Please remember to read the disclaimer.
The development of this nursing guideline was coordinated by Ella Eda, ANUM, Butterfly Ward, and approved by the Nursing Clinical Effectiveness Committee. Updated November 2021.
Which of the following newborns would the nurse recognize as being most at risk for developing RDS?
Most cases of RDS occur in babies born before 37 to 39 weeks. The more premature the baby is, the higher the chance of RDS after birth.
What is most common causes of respiratory distress syndrome in newborn?
The most common etiology of neonatal respiratory distress is transient tachypnea of the newborn; this is triggered by excessive lung fluid, and symptoms usually resolve spontaneously.
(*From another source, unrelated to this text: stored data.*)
(** X17. The fetch listener of [src/sw.js] never rejects the promise it
    gives to [respondWith], but it can resolve it with no response, which
    fails the request all the same.  That happens exactly when the fetch
    fails, no store holds the request, and the branch has nothing to fall
    back on: for an HTML request no store holds the root document; for a
    [.png], [.jpg], [.jpeg] or [.gif] URL no store holds [logo.png]; for
    every other intercepted request there is no fallback at all. *)
Theorem SwJs_fetch_no_response_iff
        (h : Host) (origin : string) (request : Request)
        (t : Task (option Response)) (w : World) :
  SwJsListeners.on_fetch h origin request = Some t ->
  exists o w',
    t w = (Fulfilled o, w')
    /\ (o = None
        <-> network h request = None
            /\ caches_match (url request) (caches w) = None
            /\ (if accepts_html request
                then caches_match (resolve h "/") (caches w) = None
                else if matches_extension (url request)
                          ["png"; "jpg"; "jpeg"; "gif"]
                then caches_match (resolve h "logo.png") (caches w) = None
                else True)).
Proof.
  unfold SwJsListeners.on_fetch.
  destruct (negb (startsWith (url request) origin)
            || negb (String.eqb (method request) "GET")); [discriminate |].
  destruct (accepts_html request).
  { intros E. inversion E; subst.
    destruct (SwJs_html_branch_run h request w) as [w' Hrun].
    eexists; exists w'. split; [exact Hrun |].
    destruct (network h request);
      [| destruct (caches_match (url request) (caches w)) ];
      split; try discriminate; intuition discriminate. }
  destruct (matches_extension (url request)
              ["css"; "js"; "png"; "jpg"; "jpeg"; "gif"; "svg"]) eqn:Hasset.
  { intros E. inversion E; subst.
    destruct (SwJs_asset_branch_run h request w) as [w' Hrun].
    eexists; exists w'. split; [exact Hrun |].
    destruct (caches_match (url request) (caches w));
      [| destruct (network h request);
         [| destruct (matches_extension (url request)
                        ["png"; "jpg"; "jpeg"; "gif"]) ] ];
      split; try discriminate; intuition discriminate. }
  destruct (includes (hostname_of h (url request)) "firestore.googleapis.com"
            || includes (hostname_of h (url request))
                        "firebasestorage.googleapis.com"); [| discriminate].
  intros E. inversion E; subst.
  destruct (SwJs_firebase_branch_run h request w) as [w' Hrun].
  eexists; exists w'. split; [exact Hrun |].
  assert (Himg : matches_extension (url request) ["png"; "jpg"; "jpeg"; "gif"]
                 = false).
  { destruct (matches_extension (url request) ["png"; "jpg"; "jpeg"; "gif"])
      eqn:Hi; [| reflexivity].
    apply SwJs_image_extension_is_asset in Hi. congruence. }
  rewrite Himg.
  destruct (caches_match (url request) (caches w));
    [| destruct (network h request) ];
    split; try discriminate; intuition discriminate.
Qed.

Lemma SwJs_fetch_no_response_iff_witness :
  exists o w',
    SwJsListeners.asset_branch host_offline (get style_url None) empty_world
    = (Fulfilled o, w')
    /\ (o = None
        <-> network host_offline (get style_url None) = None
            /\ caches_match (url (get style_url None)) (caches empty_world) = None
            /\ (if accepts_html (get style_url None)
                then caches_match (resolve host_offline "/") (caches empty_world)
                     = None
                else if matches_extension (url (get style_url None))
                          ["png"; "jpg"; "jpeg"; "gif"]
                then caches_match (resolve host_offline "logo.png")
                                  (caches empty_world) = None
                else True)).
Proof.
  apply (SwJs_fetch_no_response_iff host_offline shop_origin
           (get style_url None)
           (SwJsListeners.asset_branch host_offline (get style_url None))
           empty_world).
  reflexivity.
Defined.

Lemma truthy_get_prop (data : JsVal) (name : string) :
  truthy data = true -> exists x, get_prop data name = inr x.
Proof.
  intros Ht. apply get_prop_total; intros ->; discriminate Ht.
Qed.

Lemma SwJs_data_action_is_fulfils (data : JsVal) (lit : string) (w : World) :
  exists b, SwJsListeners.data_action_is data lit w = (Fulfilled b, w).
Proof.
  unfold SwJsListeners.data_action_is.
  destruct (truthy data) eqn:Ht.
  - destruct (truthy_get_prop data "action" Ht) as [x Hx].
    unfold bind, lift. rewrite Hx. eexists; reflexivity.
  - eexists; reflexivity.
Qed.

(** X18. The message listener of [src/sw.js] guards its reads with
    [event.data &&], so it never throws, whatever the message; a message
    without data ([null], [undefined] or any other falsy value) leaves the
    world as it was. *)
Theorem SwJs_on_message_never_throws (data : JsVal) (w : World) :
  (exists w', SwJsListeners.on_message data w = (Fulfilled tt, w'))
  /\ (truthy data = false ->
      SwJsListeners.on_message data w = (Fulfilled tt, w)).
Proof.
  split.
  - unfold SwJsListeners.on_message. unfold bind at 1.
    destruct (SwJs_data_action_is_fulfils data "CLEAR_CACHE" w) as [b1 ->].
    unfold bind at 1.
    destruct b1.
    + unfold bind at 1, caches_keys_t.
      destruct (for_each_delete_all (caches_keys (caches w)) w) as [w1 [-> _]].
      unfold bind at 1.
      destruct (SwJs_data_action_is_fulfils data "skipWaiting" w1) as [b2 ->].
      destruct b2; eexists; reflexivity.
    + unfold ret at 1. unfold bind at 1.
      destruct (SwJs_data_action_is_fulfils data "skipWaiting" w) as [b2 ->].
      destruct b2; eexists; reflexivity.
  - intros Hf. unfold SwJsListeners.on_message, SwJsListeners.data_action_is.
    rewrite Hf. reflexivity.
Qed.

(** * The first revision's fetch listener *)

Lemma V3_hit (h : Host) (request : Request) (w : World) (r : Response) :
  caches_match (url request) (caches w) = Some r ->
  V3.cache_then_network h request w = (Fulfilled (Some r), w).
Proof.
  intros Hhit. unfold V3.cache_then_network, bind, caches_match_t.
  rewrite Hhit. reflexivity.
Qed.

Lemma V3_online (h : Host) (request : Request) (w : World) (r : Response) :
  caches_match (url request) (caches w) = None ->
  network h request = Some r ->
  V3.cache_then_network h request w
  = (Fulfilled (Some r),
     if negb (status r =? 200)%nat || negb (is_basic (rtype r))
     then log_fetches [url request] w
     else set_caches (update_store V3.CACHE_NAME (Cache_put (url request) r))
            (set_caches (caches_open V3.CACHE_NAME)
               (log_fetches [url request] w))).
Proof.
  intros Hmiss Hnet.
  unfold V3.cache_then_network, bind at 1, caches_match_t. rewrite Hmiss.
  unfold try_catch, bind, fetch, caches_open_t, cache_put_t, ret.
  rewrite Hnet.
  destruct (status r =? 200)%nat eqn:Hs; cbn [negb orb]; [| reflexivity].
  destruct (is_basic (rtype r)); cbn [negb]; [| reflexivity].
  unfold put_refused.
  apply Nat.eqb_eq in Hs. rewrite Hs. reflexivity.
Qed.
Respiratory distress syndrome can occur in premature infants as a result of surfactant deficiency and underdeveloped lung anatomy.
Which babies are at risk of RDS?
RDS occurs most often in babies born before their due date, usually before 28 weeks of pregnancy. Less often, RDS can affect full-term newborns. Most newborns who have RDS survive. However, these babies may need extra medical care after going home.
Why premature babies have a higher risk of respiratory distress at birth?
Respiratory distress syndrome [RDS] occurs in babies born early [premature] whose lungs are not fully developed. The earlier the infant is born, the more likely it is for them to have RDS and need extra oxygen and help breathing. RDS is caused by the baby not having enough surfactant in the lungs.